Singapore’s high court upheld on Monday a rarely used law that criminalizes sex between men, dismissing three appeals that argued it was unconstitutional.

The ruling follows challenges to the colonial-era law by activists who were emboldened after India’s Supreme Court struck down a similar law in 2018. Previous repeal efforts in 2014 in socially conservative Singapore also failed.

“The High Court dismisses all three applications,” Judge See Kee Oon said in a summary of the case published by the court.

“Legislation remains important in reflecting public sentiment and beliefs,” the summary said, adding that non-enforcement of the law against consensual male homosexual activity in private did not make it redundant.

Bryan Choong, one of the three men who challenged the law, said he was disappointed by the ruling. “But my eyes are firmly on the road ahead,” he said.

Prime Minister Lee Hsien Loong has previously said that society in Singapore “is not that liberal on these matters.”

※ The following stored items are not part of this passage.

(* ===== verification/Durability.v ===== *)
(** * The durability contract

    The contract of [Output] in crates/raft/src/types.rs: a host that writes the
    durable part of a batch before it sends the batch's messages has on disk
    exactly the durable state of the node. [store_output] is what the simulated
    host writes (step (1) of [process_output] in crates/sim/src/cluster.rs). *)

From S2P Require Import Prelude Order Codec RaftTypes RaftLog RaftLogFacts RaftNode.
From S2P Require Import RaftNodeFacts RaftNodeInv Kvsm SimCluster.
Local Open Scope N_scope.

(** What a crash must not lose. *)
Definition disk_of (n : RaftNode) : Persisted :=
  mkPersisted (n_hs n) (entries (n_log n)) (n_snapshot n).

(** ** Entries on disk *)

Lemma take_while_below i es j :
  consecutive i es → take_while (λ x, e_index x < j) es = take (N.to_nat (j - i)) es.
Proof.
  revert i. induction es as [|e es IH]; intros i Hes; [by rewrite take_nil|].
  apply consecutive_cons in Hes as [He Hes]. simpl. rewrite He.
  destruct (decide (i < j)) as [Hlt|Hge].
  - rewrite (IH (i + 1)) by done. by replace (N.to_nat (j - i)) with (S (N.to_nat (j - (i + 1)))) by lia.
  - by replace (N.to_nat (j - i)) with 0%nat by lia.
Qed.

(** Appending consecutive entries truncates at the first and keeps the rest. *)
Lemma disk_append_all i es j new :
  consecutive i es → consecutive j new → i ≤ j → j ≤ i + N.of_nat (length es) →
  foldl disk_append es new = match new with [] => es | _ => take (N.to_nat (j - i)) es ++ new end.
Proof.
  revert es j. induction new as [|e new IH]; intros es j Hes Hnew Hij Hj; [done|].
  apply consecutive_cons in Hnew as [He Hnew]. simpl. unfold disk_append at 2.
  rewrite (take_while_below i) by done. rewrite He.
  assert (length (take (N.to_nat (j - i)) es) = N.to_nat (j - i)) as Hlen
    by (rewrite length_take; lia).
  rewrite (IH _ (j + 1)); [|  |done|lia|rewrite length_app, Hlen; simpl; lia].
  - destruct new; [done|]. rewrite take_ge by (rewrite length_app, Hlen; simpl; lia).
    by rewrite <-app_assoc.
  - apply consecutive_app; [by apply consecutive_take|]. rewrite Hlen.
    apply consecutive_cons. split; [lia|]. by intros k e' Hk.
Qed.

(** ** One operation *)

(** Entries that continue or replace the end of the log. *)
Definition continues (es new : list Entry) : Prop :=
  ∃ i j, consecutive i es ∧ consecutive j new ∧ i ≤ j ≤ i + N.of_nat (length es).

(** What an operation adds to the output says how the log and the snapshot
    changed: entries that were appended, or a snapshot that replaced the log. *)
Definition stored (n n' : RaftNode) : Prop :=
  (∃ es, o_append (n_out n') = o_append (n_out n) ++ es ∧ o_snapshot (n_out n') = o_snapshot (n_out n)
     ∧ n_snapshot n' = n_snapshot n
     ∧ foldl disk_append (entries (n_log n)) es = entries (n_log n') ∧ continues (entries (n_log n)) es)
  ∨ (∃ s, o_snapshot (n_out n') = Some s ∧ n_snapshot n' = Some s
     ∧ o_append (n_out n') = o_append (n_out n) ∧ entries (n_log n') = []).

Lemma eff_stored es n n' : RL.contiguous (n_log n) → eff es n n' → stored n n'.
Proof.
  intros Hc Heff. left. exists es. destruct (eff_snapshot _ _ _ Heff) as (Hsn & _ & Hos).
  pose proof (eff_consecutive _ _ _ Heff) as Hes. unfold RL.last_index in Hes.
  pose proof (proj1 (contiguous_consecutive _) Hc) as Hlog.
  split_and!; [apply Heff|done|done| |by eexists _, _; split_and!; [exact Hlog|exact Hes|lia|lia]].
  rewrite (eff_log _ _ _ Heff), foldl_push. simpl.
  rewrite (disk_append_all (snap_index (n_log n) + 1) _
    (snap_index (n_log n) + N.of_nat (length (entries (n_log n))) + 1)) by (done || lia).
  destruct es; [by rewrite app_nil_r|]. by rewrite take_ge by lia.
Qed.

Lemma prelim_stored n n1 n' : prelim n n1 → stored n1 n' → stored n n'.
Proof.
  intros [_ Hl _ Hsn Ho _ _].
  apply (f_equal o_append) in Ho as Ho1. apply (f_equal o_snapshot) in Ho as Ho2. simpl in *.
  unfold stored. by rewrite Ho1, Ho2, Hl, Hsn.
Qed.
(* ===== verification/LogStore.v ===== *)
(** * The log store of the server

    crates/server/src/logstore.rs: the durable state of a node as rows of a
    storage engine: the hard state, the snapshot, and one row per log entry under
    a big-endian key, so that a scan of the prefix replays the log in order. *)

From S2P Require Import Prelude Order Codec Fs Wal Bloom Memtable SsTable SsTableFacts.
From S2P Require Import MergeIter Manifest Db LsmSpec DbRead DbCompact DbInv DbOps DbEngine DbProps.
From S2P Require Import RaftTypes RaftLog RaftLogFacts RaftNode Kvsm SimCluster Durability.
Local Open Scope N_scope.

(** ** Rows *)

Definition KEY_HS : bytes := [x6d; x2f; x68; x73].
Definition KEY_SNAP : bytes := [x6d; x2f; x73; x6e; x61; x70].
Definition ENTRY_PREFIX : bytes := [x65; x2f].
Definition ENTRY_END : bytes := [x65; x30].

Definition entry_key (index : Index) : bytes := ENTRY_PREFIX ++ to_be 8 index.
#[global] Arguments entry_key : simpl never.

(** [a..=b]. *)
Definition inclusive (a b : N) : list N := (λ k, a + N.of_nat k) <$> seq 0 (N.to_nat (b + 1 - a)).

Definition delete_rows (a b : Index) : list write := (λ i, (entry_key i, None)) <$> inclusive a b.

Record LogStore := mkLogStore {
  ls_db : Db;
  ls_first_index : Index;
  ls_last_index : Index;
}.

Definition log_options : Options :=
  let o := options_default in
  mkOptions (o_memtable_bytes o) Always (o_l0_trigger o) (o_level_base_bytes o)
    (o_level_multiplier o) (o_target_table_bytes o) (o_block_bytes o) (o_bits_per_key o).

Section logstore.
  Context {crc : Crc32} {cw : Bincode WalBatch} {ci : Bincode TableIndex} {cm : Bincode Manifest}.
  Context {ch : Bincode HardState} {ce : Bincode RaftTypes.Entry} {cs : Bincode Snapshot}.

(** ** Opening *)

(** A row that has to decode. *)
Definition decode_row {A} `{Bincode A} (b : bytes) : Res A :=
  match deserialize b with Some a => Ok a | None => fail Corruption end.

Fixpoint decode_entries (kvs : list (bytes * bytes)) : Res (list RaftTypes.Entry) :=
  match kvs with
  | [] => Ok []
  | (_, v) :: kvs =>
    e ← decode_row v;
    es ← decode_entries kvs;
    Ok (e :: es)
  end.

Definition read_hard_state (db : Db) (d : Dir) : Res HardState :=
  r ← db_get db KEY_HS d;
  match r with Some b => decode_row b | None => Ok default_hs end.

Definition read_snapshot (db : Db) (d : Dir) : Res (option Snapshot) :=
  r ← db_get db KEY_SNAP d;
  match r with Some b => s ← decode_row b; Ok (Some s) | None => Ok None end.

Definition read_entries (db : Db) (d : Dir) : Res (list RaftTypes.Entry) :=
  kvs ← db_scan db ENTRY_PREFIX (Some ENTRY_END) usize_max d;
  decode_entries kvs.

Definition log_open (fuel : nat) : IO (LogStore * Persisted) :=
  db ← db_open fuel log_options;
  hard_state ← reads (read_hard_state db);
  snapshot ← reads (read_snapshot db);
  entries ← reads (read_entries db);
  let first_index := from_option e_index 0 (head entries) in
  let last_index := from_option e_index 0 (last entries) in
  mret (mkLogStore db first_index last_index, mkPersisted hard_state entries snapshot).

(** ** Writing *)

Definition put_rows (append : list RaftTypes.Entry) : list write :=
  (λ e, (entry_key (e_index e), Some (serialize e))) <$> append.

(** The rows and the bounds after the hard state and the snapshot of a batch. *)
Definition state_rows (hs : option HardState) (snapshot : option Snapshot)
    (first_index last_index : Index) : list write * Index * Index :=
  let ops := match hs with Some hs => [(KEY_HS, Some (serialize hs))] | None => [] end in
  match snapshot with
  | None => (ops, first_index, last_index)
  | Some snap =>
    (ops ++ [(KEY_SNAP, Some (serialize snap))]
       ++ (if last_index =? 0 then [] else delete_rows first_index last_index), 0, 0)
  end.

(** ... and after its entries. *)
Definition entry_rows (append : list RaftTypes.Entry) (first_index last_index : Index)
    : list write * Index * Index :=
  match append with
  | [] => ([], first_index, last_index)
  | e :: _ =>
    let first_new := e_index e in
    ((if negb (last_index =? 0) && (first_new <=? last_index) then delete_rows first_new last_index else [])
       ++ put_rows append,
     (if (first_index =? 0) || (first_new <? first_index) then first_new else first_index),
     from_option e_index 0 (last append))
  end.

Definition persist_rows (hs : option HardState) (append : list RaftTypes.Entry)
    (snapshot : option Snapshot) (ls : LogStore) : list write * Index * Index :=
  let '(ops1, first, last) := state_rows hs snapshot (ls_first_index ls) (ls_last_index ls) in
  let '(ops2, first, last) := entry_rows append first last in
  (ops1 ++ ops2, first, last).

However, after the Indian decision, a prominent Singapore diplomat urged challenges to the city-state’s law, while Law Minister K. Shanmugam said a “growing minority” wanted it repealed and that laws should keep pace with societal change.

Polls in Singapore have also suggested changing attitudes toward gays, and a perceived softening in tone from some establishment figures.

The applicants in Monday’s cases had argued that Section 377A, which provides for jail terms of up to two years for a man found to have committed an act of “gross indecency” with another man, was unconstitutional. The law does not apply to lesbians.

“In declining to strike out this archaic and discriminatory law, the court has reaffirmed that all gay men in Singapore are effectively unapprehended criminals,” Téa Braun, director of the London-based rights group, Human Dignity Trust, said in a statement.

There have been concerns around growing intolerance toward the lesbian, gay, bisexual and transgender community in Malaysia and Indonesia, Singapore’s Muslim-majority neighbors.